▶ _EXERCISE_
Read through the entries below and return each line with the word "mkWorld".

▶ _Collected data entries_
★ ★ ★ ★ ★

Lemma Get_takes_head c ch client rest w :
  clients c = Some ch -> Chan.buf ch = client :: rest ->
  Get c w = Ok (client, set_clients c (Chan.set_buf ch rest), w).
Proof.
  intros Hc Hb. unfold Get, getConnsAndFactory, Chan.try_recv.
  rewrite Hc, Hb. reflexivity.
Qed.

Lemma Get_calls_factory c ch w :
  open_on c ch -> Chan.buf ch = [] ->
  Get c w =
  Ok (fst (factory c (fenv w)), c,
      mkWorld (snd (factory c (fenv w)))
              (events w ++ [Created (fst (factory c (fenv w)))])).
Proof.
  intros [Hc Ho] Hb. unfold Get, getConnsAndFactory, Chan.try_recv.
  rewrite Hc, Hb, Ho. unfold bind, call, ret.
  destruct (factory c (fenv w)); reflexivity.
Qed.

Lemma Put_enqueues c ch h w :
  open_on c ch -> Z.of_nat (length (Chan.buf ch)) < Chan.cap ch ->
  Put c (Some h) w =
  Ok (None, set_clients c (Chan.set_buf ch (Chan.buf ch ++ [Some h])), w).
Proof.
  intros [Hc Ho] Hlt. unfold Put, bind, lift, Chan.try_send, Chan.full.
  rewrite Hc, Ho.
  destruct (Z.leb_spec (Chan.cap ch) (Z.of_nat (length (Chan.buf ch)))); [lia|].
  reflexivity.
Qed.

Lemma Put_releases c ch h w :
  open_on c ch -> Chan.cap ch <= Z.of_nat (length (Chan.buf ch)) ->
  Put c (Some h) w =
  Ok (None, c, mkWorld (fenv w) (events w ++ [IdleClosed h])).
Proof.
  intros [Hc Ho] Hle. unfold Put, bind, lift, Chan.try_send, Chan.full.
  rewrite Hc, Ho.
  destruct (Z.leb_spec (Chan.cap ch) (Z.of_nat (length (Chan.buf ch)))); [|lia].
  reflexivity.
Qed.

Lemma Put_on_closed_channel c ch h w :
  clients c = Some ch -> Chan.closed ch = true ->
  Put c (Some h) w = Panic SendOnClosedChannel.
Proof.
  intros Hc Ho. unfold Put, bind, lift, Chan.try_send.
  rewrite Hc, Ho. reflexivity.
Qed.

★ ★ ★ ★ ★

▶ _RESULT FOR THIS EXERCISE_
      mkWorld (snd (factory c (fenv w)))
  Ok (None, c, mkWorld (fenv w) (events w ++ [IdleClosed h])).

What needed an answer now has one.